Figure 6.

Bepridil overcomes CLL microenvironment protection, reduces cell migration and exerts antitumor activity in vivo. (a) Representative dot plots (i) of Annexin‐V/PI analysis performed on CLL cells treated with bepridil in the presence of primary mesenchymal cells (MSCs), HS‐5, OP9 cell lines and autologous nurse like cells (NLC). Statistical graphs of late apoptosis (ii) calculated relative to untreated controls (MSCs N = 34; HS‐5 N = 8; OP9 N = 14; NLC N = 6). Resulted are the mean ± SD of all the samples analyzed, *p < 0.05, ***p < 0.001 according to Student's test. (b) Statistical graphs of CLL cells chemotaxis toward CXCL12 (200 ng/mL) in presence or absence of bepridil.
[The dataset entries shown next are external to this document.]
(** *** The common shape of the four signing handlers

    Each of them evaluates the arguments of its foreign call from left to
    right, touching nothing, and then calls. *)

Notation "x <~ m ;; k" := (match m with inr x => k | inl e => inl e end)
  (at level 100, m at next level, right associativity).

Definition create_order_args (params : json) : exn + struct_call :=
  expiry <~ int_item params "orderExpiry" ;;
  marketIndex <~ int_item params "marketIndex" ;;
  clientOrderIndex <~ int_item params "clientOrderIndex" ;;
  baseAmount <~ int_item params "baseAmount" ;;
  price <~ int_item params "price" ;;
  isAsk <~ int_item params "isAsk" ;;
  orderType <~ int_item params "orderType" ;;
  timeInForce <~ int_item params "timeInForce" ;;
  reduceOnly <~ int_item params "reduceOnly" ;;
  triggerPrice <~ int_item params "triggerPrice" ;;
  nonce <~ int_item params "nonce" ;;
  inr (SignCreateOrder (c_int marketIndex)
         (c_longlong clientOrderIndex) (c_longlong baseAmount)
         (c_int price) (c_int isAsk) (c_int orderType)
         (c_int timeInForce) (c_int reduceOnly) (c_int triggerPrice)
         (c_longlong expiry) (c_longlong nonce)).

Definition cancel_order_args (params : json) : exn + struct_call :=
  marketIndex <~ int_item params "marketIndex" ;;
  orderIndex <~ int_item params "orderIndex" ;;
  nonce <~ int_item params "nonce" ;;
  inr (SignCancelOrder (c_int marketIndex) (c_longlong orderIndex) (c_longlong nonce)).

Definition cancel_all_args (params : json) : exn + struct_call :=
  timeInForce <~ int_item params "timeInForce" ;;
  scheduledTime <~ int_item params "scheduledTime" ;;
  nonce <~ int_item params "nonce" ;;
  inr (SignCancelAllOrders (c_int timeInForce) (c_longlong scheduledTime)
         (c_longlong nonce)).

Definition auth_token_args (params : json) : exn + struct_call :=
  deadlineMs <~ int_item params "deadlineMs" ;;
  inr (CreateAuthToken (c_longlong deadlineMs)).

Definition sign_flow (args : json → exn + struct_call) (params : json) : M dict :=
  ensure <- _ensure_client params ;;
  if has_key ensure "error" then ret ensure else
  api_key_index <- lift (int_item params "apiKeyIndex") ;;
  switched <- _switch_api_key api_key_index ;;
  if has_key switched "error" then ret switched else
  c <- lift (args params) ;;
  result <- call_struct c ;;
  ret (_unwrap result).

(** The world once the library has answered the signing call [c]. *)
Definition signed (c : struct_call) (w : world B) : world B :=
  World (_CLIENT_CONFIG w) (_INITIALISED_KEYS w) (lib_struct c (LIB w)).2
        (calls w ++ [Struct c]).

(** The four methods that sign; [create_client] is the fifth key of
    [HANDLERS]. *)
Definition signing_methods : list string :=
  ["sign_create_order"; "sign_cancel_order"; "sign_cancel_all"; "create_auth_token"].

(** The method a foreign signing call belongs to. *)
Definition method_of (c : struct_call) : string :=
  match c with
  | SignCreateOrder _ _ _ _ _ _ _ _ _ _ _ => "sign_create_order"
  | SignCancelOrder _ _ _ => "sign_cancel_order"
  | SignCancelAllOrders _ _ _ => "sign_cancel_all"
  | CreateAuthToken _ => "create_auth_token"
  end.

(** Every initialised key has a stored configuration. *)
Definition registry_ok (w : world B) : Prop :=
  ∀ i, i ∈ _INITIALISED_KEYS w → is_Some (_CLIENT_CONFIG w !! i).

(** The shape of a response: an id, and either a result (a string or null)
    or an error (a string). *)
Definition well_shaped (response : dict) : Prop :=
  is_Some (response !! "id") ∧
  ((response !! "error" = None ∧
    (response !! "result" = Some JNull ∨ ∃ s, response !! "result" = Some (JStr s))) ∨
   (response !! "result" = None ∧ ∃ s, response !! "error" = Some (JStr s))).

(** *** What a call of [_ensure_client] can do

    [staged params i w cfg w1]: after lines 109-117 the configuration in
    hand for key [i] is [cfg] and the world is [w1]. *)

Definition inline (params : json) : bool :=
  contains params "baseUrl" && contains params "privateKey".

Definition upsert (i : Z) (cfg : ClientConfig) (w : world B) : world B :=
  World (<[i := cfg]> (_CLIENT_CONFIG w)) (_INITIALISED_KEYS w) (LIB w) (calls w).

Definition create_call (i : Z) (cfg : ClientConfig) (url key : string) : char_p_call :=
  CreateClient url key (c_int (chainId cfg)) (c_int i) (c_longlong (accountIndex cfg)).

(** The world once the library has answered [c]. *)
Definition answered (c : char_p_call) (keys : gset Z) (w : world B) : world B :=
  World (_CLIENT_CONFIG w) keys (lib_char_p c (LIB w)).2 (calls w ++ [CharP c]).

Inductive staged (params : json) (i : Z) (w : world B) : ClientConfig → world B → Prop :=
| staged_stored cfg :
    inline params = false →
    _CLIENT_CONFIG w !! i = Some cfg →
    staged params i w cfg w
| staged_inline u k c a :
    inline params = true →
    getitem params "baseUrl" = inr u →
    getitem params "privateKey" = inr k →
    int_item params "chainId" = inr c →
    int_item params "accountIndex" = inr a →
    staged params i w (Build_ClientConfig u k c a)
           (upsert i (Build_ClientConfig u k c a) w).

Inductive ensure_run (params : json) (w : world B) : exn + dict → world B → Prop :=
| ensure_bad_index e :
    int_item params "apiKeyIndex" = inl e →
    ensure_run params w (inl e) w
| ensure_bad_inline i e :
    int_item params "apiKeyIndex" = inr i →
    inline params = true →
    int_item params "chainId" = inl e ∨
    ((∃ c, int_item params "chainId" = inr c) ∧ int_item params "accountIndex" = inl e) →
    ensure_run params w (inl e) w
| ensure_missing i :
    int_item params "apiKeyIndex" = inr i →
    inline params = false →
    _CLIENT_CONFIG w !! i = None →
    ensure_run params w (inr {[ "error" := JStr "client_not_initialized" ]}) w
| ensure_known i cfg w1 :
    int_item params "apiKeyIndex" = inr i →
    staged params i w cfg w1 →
    i ∈ _INITIALISED_KEYS w →
    ensure_run params w (inr {[ "result" := JStr "ok" ]}) w1
| ensure_bad_string i cfg w1 e :
    int_item params "apiKeyIndex" = inr i →
    staged params i w cfg w1 →
    i ∉ _INITIALISED_KEYS w →
    encode (baseUrl cfg) = inl e ∨
    ((∃ url, encode (baseUrl cfg) = inr url) ∧ encode (privateKey cfg) = inl e) →
    ensure_run params w (inl e) w1
| ensure_refused i cfg w1 url key e :
    int_item params "apiKeyIndex" = inr i →
    staged params i w cfg w1 →
    i ∉ _INITIALISED_KEYS w →
    encode (baseUrl cfg) = inr url →
    encode (privateKey cfg) = inr key →
    truthy (lib_char_p (create_call i cfg url key) (LIB w1)).1 = Some e →
    ensure_run params w (inr {[ "error" := JStr (decode_utf8 e) ]})
               (answered (create_call i cfg url key) (_INITIALISED_KEYS w) w1)
| ensure_created i cfg w1 url key :
    int_item params "apiKeyIndex" = inr i →
    staged params i w cfg w1 →
    i ∉ _INITIALISED_KEYS w →
    encode (baseUrl cfg) = inr url →
    encode (privateKey cfg) = inr key →
    truthy (lib_char_p (create_call i cfg url key) (LIB w1)).1 = None →
    ensure_run params w (inr {[ "result" := JStr "ok" ]})
               (answered (create_call i cfg url key) ({[ i ]} ∪ _INITIALISED_KEYS w) w1).

Inductive sign_run (args : json → exn + struct_call) (params : json) (w : world B) :
  exn + dict → world B → Prop :=
| sign_ensure_raised e w1 :
    ensure_run params w (inl e) w1 →
    sign_run args params w (inl e) w1
| sign_ensure_error d w1 :
    ensure_run params w (inr d) w1 →
    has_key d "error" = true →
    sign_run args params w (inr d) w1
| sign_switch_refused d w1 i e :
    ensure_run params w (inr d) w1 →
    has_key d "error" = false →
    int_item params "apiKeyIndex" = inr i →
    truthy (lib_char_p (SwitchAPIKey (c_int i)) (LIB w1)).1 = Some e →
    sign_run args params w (inr {[ "error" := JStr (decode_utf8 e) ]})
             (answered (SwitchAPIKey (c_int i)) (_INITIALISED_KEYS w1) w1)
| sign_bad_args d w1 i e :
    ensure_run params w (inr d) w1 →
    has_key d "error" = false →
    int_item params "apiKeyIndex" = inr i →
    truthy (lib_char_p (SwitchAPIKey (c_int i)) (LIB w1)).1 = None →
    args params = inl e →
    sign_run args params w (inl e)
             (answered (SwitchAPIKey (c_int i)) (_INITIALISED_KEYS w1) w1)
| sign_signed d w1 i c :
    ensure_run params w (inr d) w1 →
    has_key d "error" = false →
    int_item params "apiKeyIndex" = inr i →
    truthy (lib_char_p (SwitchAPIKey (c_int i)) (LIB w1)).1 = None →
    args params = inr c →
    let w2 := answered (SwitchAPIKey (c_int i)) (_INITIALISED_KEYS w1) w1 in
    sign_run args params w (inr (_unwrap (lib_struct c (LIB w2)).1)) (signed c w2).

(** What a handler returns: one key, [error] with a string, or [result]
    with a string or [None]. *)
Definition outcome_shape (d : dict) : Prop :=
  (∃ s, d = {[ "error" := JStr s ]}) ∨
  d = {[ "result" := JNull ]} ∨
  (∃ s, d = {[ "result" := JStr s ]}).

End Bridge.

(** ** An id on the wire *)

(** A JSON scalar as a request writes it: [null], [true] or [false], a
    number written with digits only, a number written with a fraction or an
    exponent (its sign, its digits without the point, and the power of ten
    that goes with them: [1.5e3] is [SDecimal false 15 2]), or a string (the
    text it denotes). *)
Inductive scalar : Type :=
| SNull
| SBool (b : bool)
| SInteger (z : Z)
| SDecimal (negative : bool) (digits : N) (exponent : Z)
| SString (s : string).

(** [float(text)] on such a number: the nearest double, ties to even, and an
    infinity beyond the range of the doubles. *)
Definition float_of_decimal (negative : bool) (digits : N) (exponent : Z) : spec_float :=
  match digits with
  | N0 => S754_zero negative
  | Npos m =>
      if Z.leb 0 exponent then
        binary_round 53 1024 negative (Z.to_pos (Z.pos m * 10 ^ exponent)) 0
      else
        SFdiv 53 1024 (S754_finite negative m 0)
              (S754_finite false (Z.to_pos (10 ^ (- exponent))) 0)
  end.

(** [json.loads] on a scalar: [int] for digits only, [float] otherwise. *)
Definition loads_scalar (x : scalar) : json :=
  match x with
  | SNull => JNull
  | SBool b => JBool b
  | SInteger z => JInt z
  | SDecimal negative digits exponent => JFloat (float_of_decimal negative digits exponent)
  | SString s => JStr s
  end.

(** What [json.dumps] writes for a scalar: [PFloat f] is the [repr] of a
    finite float, the shortest decimal that reads back as [f]; the last
    three are the words [Infinity], [-Infinity] and [NaN]. *)
Inductive printed : Type :=
| PNull
| PBool (b : bool)
| PInteger (z : Z)
| PString (s : string)
| PFloat (f : spec_float)
| PInfinity
| PNegInfinity
| PNaN.

Definition dumps_float (f : spec_float) : printed :=
  match f with
  | S754_infinity false => PInfinity
  | S754_infinity true => PNegInfinity
  | S754_nan => PNaN
  | _ => PFloat f
  end.

(** [json.dumps] on a value that is no list and no dict. *)
Definition dumps_scalar (v : json) : option printed :=
  match v with
  | JNull => Some PNull
  | JBool b => Some (PBool b)
  | JInt z => Some (PInteger z)
  | JStr s => Some (PString s)
  | JFloat f => Some (dumps_float f)
  | JArr _ | JObj _ => None
  end.

(** JSON has no [Infinity] and no [NaN]. *)
Definition is_json (p : printed) : bool :=
  match p with
  | PInfinity | PNegInfinity | PNaN => false
  | _ => true
  end.

(** ** What the transport serves *)

Definition is_blank (l : line) : bool :=
  match l with
  | Blank => true
  | _ => false
  end.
Data represent the mean ± SD of three‐independent experiments, each performed in triplicate. ***p < 0.001 according to Student's test. (c) Quantitative recovery of human CD45+/CD19+/CD5+ cells in the bone marrow and spleen of NSG mice evaluated by flow cytometry analysis. (d) Immunohistochemistry analysis and quantification of CD20+ human CLL cells engrafted in the spleen of vehicle or bepridil‐treated mice (original magnification 100×). (e) Percentage of apoptosis estimated by Annexin V staining in CD45+/CD19+/CD5+ cells recovered from the spleen of treated (N = 21) vs. untreated mice (N = 22). Data are mean ± SD. **p < 0.01. (f) Bar graphs show the means ± SD of cleaved‐NOTCH1‐Val1744 fluorescence on splenic CD45+/CD19+/CD5+ CLL cells of 16 bepridil‐treated vs. 17 untreated mice. *p < 0.05.